Headquartered in Munich and Paris, Allianz Real Estate manages around 53 billion euros ($63.5 billion) of real estate assets, and aims to allocate about five percent of its global property portfolio to Asia Pacific.
Set up last year, ESR’s RJLF2 vehicle is a build-to-core, closed-end fund focussed on developing institutional-grade logistics and distribution properties in tier-one locations in Japan. The yen-denominated fund has brought in more than $400 million in commitments to date, including raising $100 million in February from the State Oil Fund of Azerbaijan (SOFAZ).
ESR Continues to Pull in Cash
ESR has also reportedly secured about $600 million of sidecar commitments during this most recent fundraising round, and is said to have generated over $2 billion in equity, including leverage.
This latest fund follows the developer’s RJLF1 vehicle, which raised over $300 million in 2014. That fund has now been fully deployed on logistics development projects in Tokyo, Osaka and Nagoya, according to ESR.
ESR manages over 8 million square metres of logistics projects across China, Japan, Singapore and South Korea, including a portfolio of 17 properties completed or under development in Japan. In August, the developer unveiled its latest product in the country, a state-of-the art, 178,00 square metre facility around the city of Osaka.
“The lack of well-located class A space with high throughput efficiency in which ESR specializes continues to provide tremendous opportunities for deployment of sizeable investment capital with returns amongst the most profitable of real estate products nationally,” commented Stuart Gibson co-CEO of ESR and head of Japan in the statement. “We look forward to a long-term and strategic relationship with Allianz for investment in the region.”
ESR, which was formed in January 2016 by the merger of Shanghai-based e-Shang and Singapore’s The Redwood Group, has leveraged the sharp demand for modern logistics in Asia to attract funding from a series of global investors. Leading South Korea conglomerate SK Holdings made its first bet on logistics real estate by agreeing to invest $333 million for a ten percent stake in ESR in August.
This past January, ESR closed on a $300 million round of financing led by a group of mainland Chinese investors, as the developer reportedly prepares for a potential IPO.

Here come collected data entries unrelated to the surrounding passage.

(* ===== verification/QpInit.v ===== *)
(** * Creating and destroying queue pairs (rxe_qp.c, rxe_verbs.c, core/verbs.c)

    A queue pair is made in the steps of the code: a zeroed element of the pool,
    its number, the references it takes to the objects it uses, the send and
    the receive queue; and it is taken down by stopping its tasks, emptying its
    queues and giving everything back when the last reference is dropped. *)

From stdpp Require Import gmap.
From S2P Require Import Prelude Opcode Hdr Verbs Mmap Queue Mr Cq State QpState Comp Arbiter Req Resp Qp QpReset Host Mcast Exchange.

(** ** The state

    The objects a queue pair uses are counted twice: by the driver, whose
    counts are those of the pools, and by the core, which refuses to destroy an
    object in use. *)

Inductive obj : Type := OPd (pd : Z) | OCq (cq : Z) | OSrq (srq : Z).

#[export] Instance obj_eq_dec : EqDecision obj.
Proof. solve_decision. Defined.

Record life := Life {
  lf_mc : mc_state;
  lf_mm : mmap_dev;
  lf_refs : obj → Z;
  lf_usecnt : obj → Z
}.

#[export] Instance eta_life : Eta life := fun r => Life (lf_mc r) (lf_mm r) (lf_refs r) (lf_usecnt r).

Definition count (o : obj) (n : Z) (c : obj → Z) : obj → Z := λ o', if decide (o' = o) then c o' + n else c o'.

Definition obj_add_ref (o : obj) (l : life) : life := l <| lf_refs ::= count o 1 |>.
Definition obj_drop_ref (o : obj) (l : life) : life := l <| lf_refs ::= count o (-1) |>.

Definition add_ref_opt (o : option obj) (l : life) : life := match o with Some o => obj_add_ref o l | None => l end.
Definition drop_ref_opt (o : option obj) (l : life) : life := match o with Some o => obj_drop_ref o l | None => l end.

Definition lf_host (l : life) : host := mc_host (lf_mc l).
Definition lf_upd_host (f : host → host) (l : life) : life := l <| lf_mc ::= upd_host f |>.
Definition lf_upd_qp (i : Z) (f : rxe_qp → rxe_qp) : life → life := lf_upd_host (h_upd_qp i f).
Definition lf_qp (i : Z) (l : life) : option rxe_qp := h_qps (lf_host l) !! i.

(** [struct ib_qp_init_attr]; completion queues, protection domains and shared
    receive queues are named by numbers. *)
Record ib_qp_init_attr := QpInitAttr {
  ia_has_event_handler : bool;
  ia_send_cq : option Z;
  ia_recv_cq : option Z;
  ia_srq : option Z;
  ia_cap : ib_qp_cap;
  ia_sq_sig_type : Z;
  ia_qp_type : Z;
  ia_port_num : Z
}.

#[export] Instance eta_ib_qp_init_attr : Eta ib_qp_init_attr := fun r =>
  QpInitAttr (ia_has_event_handler r) (ia_send_cq r) (ia_recv_cq r) (ia_srq r) (ia_cap r) (ia_sq_sig_type r)
    (ia_qp_type r) (ia_port_num r).
(* ===== verification/Librxe.v ===== *)
(** * The user library: rings and posting (librxe: rxe_queue.h, rxe.c)

    A process maps the buffers of its queues and works on them without a system
    call: it writes its requests into the send and the receive queue itself and
    takes its completions from the completion queue itself. What it knows of a
    queue is the buffer alone; the size and the mask are those in it. After it
    has written send requests, the library calls the kernel once, with an empty
    list, which starts the requester. *)

From stdpp Require Import gmap.
From S2P Require Import Prelude Queue Opcode Hdr Verbs Mr Cq State Av QpState Comp Req Qp Post.

(** ** The ring, on the mapped buffer *)

Module Ring.
Section ops.
Context {A : Type}.
Implicit Types q : rxe_queue_buf A.

Definition queue_empty q : bool :=
  Z.land (u32 (buf_producer_index q - buf_consumer_index q)) (buf_index_mask q) =? 0.

Definition queue_full q : bool :=
  Z.land (u32 (buf_producer_index q + 1 - buf_consumer_index q)) (buf_index_mask q) =? 0.

Definition advance_producer q : rxe_queue_buf A :=
  q <| buf_producer_index := Z.land (u32 (buf_producer_index q + 1)) (buf_index_mask q) |>.

Definition advance_consumer q : rxe_queue_buf A :=
  q <| buf_consumer_index := Z.land (u32 (buf_consumer_index q + 1)) (buf_index_mask q) |>.

Definition producer_addr q : Z :=
  u32 (Z.shiftl (Z.land (buf_producer_index q) (buf_index_mask q)) (buf_log2_elem_size q)).

Definition consumer_addr q : Z :=
  u32 (Z.shiftl (Z.land (buf_consumer_index q) (buf_index_mask q)) (buf_log2_elem_size q)).

(** The element at a byte offset of the data area, read or overwritten. *)
Definition elem_at q (addr : Z) : option A := buf_data q !! Z.to_nat (Z.shiftr addr (buf_log2_elem_size q)).

Definition store_at q (addr : Z) (x : A) : rxe_queue_buf A :=
  q <| buf_data ::= <[Z.to_nat (Z.shiftr addr (buf_log2_elem_size q)) := x]> |>.

(** The queue whose private parameters are those of the buffer. *)
Definition view q : rxe_queue A := Queue q 0 None 0 0 (buf_log2_elem_size q) (buf_index_mask q).
End ops.
End Ring.

#[export] Program Instance user_ring A : RingFifo (rxe_queue_buf A) A := {|
  ring_wf n b := ring_slots n (Ring.view b);
  ring_list b := queue_list (Ring.view b);
  ring_empty := Ring.queue_empty;
  ring_full := Ring.queue_full;
  ring_head b := Ring.elem_at b (Ring.consumer_addr b);
  ring_post b x := Ring.advance_producer (Ring.store_at b (Ring.producer_addr b) x);
  ring_take := Ring.advance_consumer
|}.
Next Obligation. intros A n b. exact (ring_bound n (Ring.view b)). Qed.
Next Obligation. intros A n b. exact (ring_empty_spec n (Ring.view b)). Qed.
Next Obligation. intros A n b. exact (ring_full_spec n (Ring.view b)). Qed.
Next Obligation. intros A n b. exact (ring_head_spec n (Ring.view b)). Qed.
Next Obligation. intros A n b x. exact (ring_post_spec n (Ring.view b) x). Qed.
Next Obligation. intros A n b. exact (ring_take_spec n (Ring.view b)). Qed.

(** ** One buffer, two sides

    The kernel and the process work on one buffer, each with its own code. *)

Inductive side : Type := Kernel | Process.

Definition shared_step {A} (q : rxe_queue A) (who : side) (op : queue_op A) : rxe_queue A * option A :=
  match who with
  | Kernel => ring_step q op
  | Process => let '(b, r) := ring_step (q_buf q) op in (q <| q_buf := b |>, r)
  end.

Fixpoint shared_run {A} (q : rxe_queue A) (ops : list (side * queue_op A)) : rxe_queue A * list (option A) :=
  match ops with
  | [] => (q, [])
  | (who, op) :: ops =>
      let '(q, r) := shared_step q who op in
      let '(q, rs) := shared_run q ops in
      (q, r :: rs)
  end.

Section shared.
Context {A : Type}.
Implicit Types q : rxe_queue A.

Lemma user_producer_addr q : intact q → Ring.producer_addr (q_buf q) = producer_addr q.
Proof. intros [E1 E2]. unfold Ring.producer_addr. by rewrite E1, E2. Qed.

Lemma user_consumer_addr q : intact q → Ring.consumer_addr (q_buf q) = consumer_addr q.
Proof. intros [E1 E2]. unfold Ring.consumer_addr. by rewrite E1, E2. Qed.

Lemma user_full q : intact q → Ring.queue_full (q_buf q) = queue_full q.
Proof. intros [_ E]. unfold Ring.queue_full. by rewrite E. Qed.

Lemma user_empty q : intact q → Ring.queue_empty (q_buf q) = queue_empty q.
Proof. intros [_ E]. unfold Ring.queue_empty. by rewrite E. Qed.

Lemma user_elem q a : intact q → Ring.elem_at (q_buf q) a = elem_at q a.
Proof. intros [E _]. unfold Ring.elem_at. by rewrite E. Qed.

Lemma user_store q a x : intact q → q <| q_buf ::= λ b, Ring.store_at b a x |> = store_at q a x.
Proof. intros [E _]. destruct q as [[]]. cbn in *. subst. reflexivity. Qed.

Lemma user_produce q : intact q → q <| q_buf ::= Ring.advance_producer |> = advance_producer q.
Proof. intros [_ E]. destruct q as [[]]. cbn in *. subst. reflexivity. Qed.

Lemma user_consume q : intact q → q <| q_buf ::= Ring.advance_consumer |> = advance_consumer q.
Proof. intros [_ E]. destruct q as [[]]. cbn in *. subst. reflexivity. Qed.

Lemma intact_step q op : intact q → intact (ring_step q op).1.
Proof. intros H. destruct op; cbn; [destruct (queue_full q)|destruct (queue_empty q)]; exact H. Qed.

(** A step of the process is the step of the kernel. *)
Lemma process_step q op : intact q → shared_step q Process op = ring_step q op.
Proof.
  intros Hi. destruct op as [x|]; cbn.
  - rewrite user_full, user_producer_addr by done. destruct (queue_full q); [by destruct q|].
    unfold queue_post. rewrite <- (user_store q) by done. cbn. rewrite <- (user_produce (q <| q_buf ::= _ |>)); [done|exact Hi].
  - rewrite user_empty, user_consumer_addr, user_elem by done. destruct (queue_empty q); [by destruct q|].
    by rewrite <- (user_consume q).
Qed.

Lemma shared_run_ring ops : ∀ q, intact q → shared_run q ops = run_ops ring_step q (ops.*2).
Proof.
  induction ops as [|[who op] ops IH]; intros q Hi; [done|]. cbn [shared_run fmap list_fmap snd run_ops].
  replace (shared_step q who op) with (ring_step q op) by (destruct who; [done|by rewrite process_step]).
  pose proof (intact_step q op Hi) as Hi'. destruct (ring_step q op) as [q' r]. by rewrite IH.
Qed.

Lemma intact_run ops : ∀ q, intact q → intact (run_ops ring_step q ops).1.
Proof.
  induction ops as [|op ops IH]; intros q Hi; [done|]. cbn [run_ops]. pose proof (intact_step q op Hi) as Hi'.
  destruct (ring_step q op) as [q' r]. specialize (IH q' Hi'). by destruct (run_ops ring_step q' ops).
Qed.

Lemma ring_view n q : intact q → ring_slots n q → ring_slots n (Ring.view (q_buf q)).
Proof.
  intros [E1 E2] (k & [[] ? ?] & ->). exists k. split; [|done]. split; [|done..]. split; cbn; rewrite ?E1, ?E2; done.
Qed.
End shared.

(** ** Work requests of the verbs interface

    The members of the union of an operation are fields of their own; the caller
    has set those of the member its opcode and its service name. [us_ah] is the
    address vector of the address handle of a datagram. *)

Record ibv_send_wr := UserSend {
  us_wr_id : Z;
  us_sg_list : list ib_sge;
  us_num_sge : Z;
  us_opcode : Z;
  us_send_flags : Z;
  us_imm_data : Z;
  us_remote_addr : Z;
  us_rkey : Z;
  us_compare_add : Z;
  us_swap : Z;
  us_remote_qpn : Z;
  us_remote_qkey : Z;
  us_ah : rxe_av
}.

(** [struct rxe_qp] of the library: the limits it was told at creation, and its
    own count of requests. *)
Record user_qp := UserQp {
  uq_qp_type : Z;
  uq_rq_max_sge : Z;
  uq_sq_max_sge : Z;
  uq_sq_max_inline : Z;
  uq_ssn : Z
}.

#[export] Instance eta_user_qp : Eta user_qp := fun r =>
  UserQp (uq_qp_type r) (uq_rq_max_sge r) (uq_sq_max_sge r) (uq_sq_max_inline r) (uq_ssn r).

Allianz Real Estate Deepens Its Asian Commitments
Allianz Real Estate’s tie-up with ESR is part of a strategy announced in June 2016 to invest up to $3.3 billion in the region’s property markets within three years.
This past August, the real estate investment and asset manager finalized a co-investment with Singapore’s Keppel Group to buy the 70,042 square metre Hongkou SOHO project in Shanghai for $525 million. As part of the deal, Allianz Real Estate invested in Keppel’s Alpha Asia Macro Trends Fund (AAMTF) III.
The firm hired former General Electric executive Desaii to head up its Asia Pacific business last September. Allianz already has significant investments in logistics assets in China and Australia, as well as across Europe through various funds and joint venture deals, the group stated.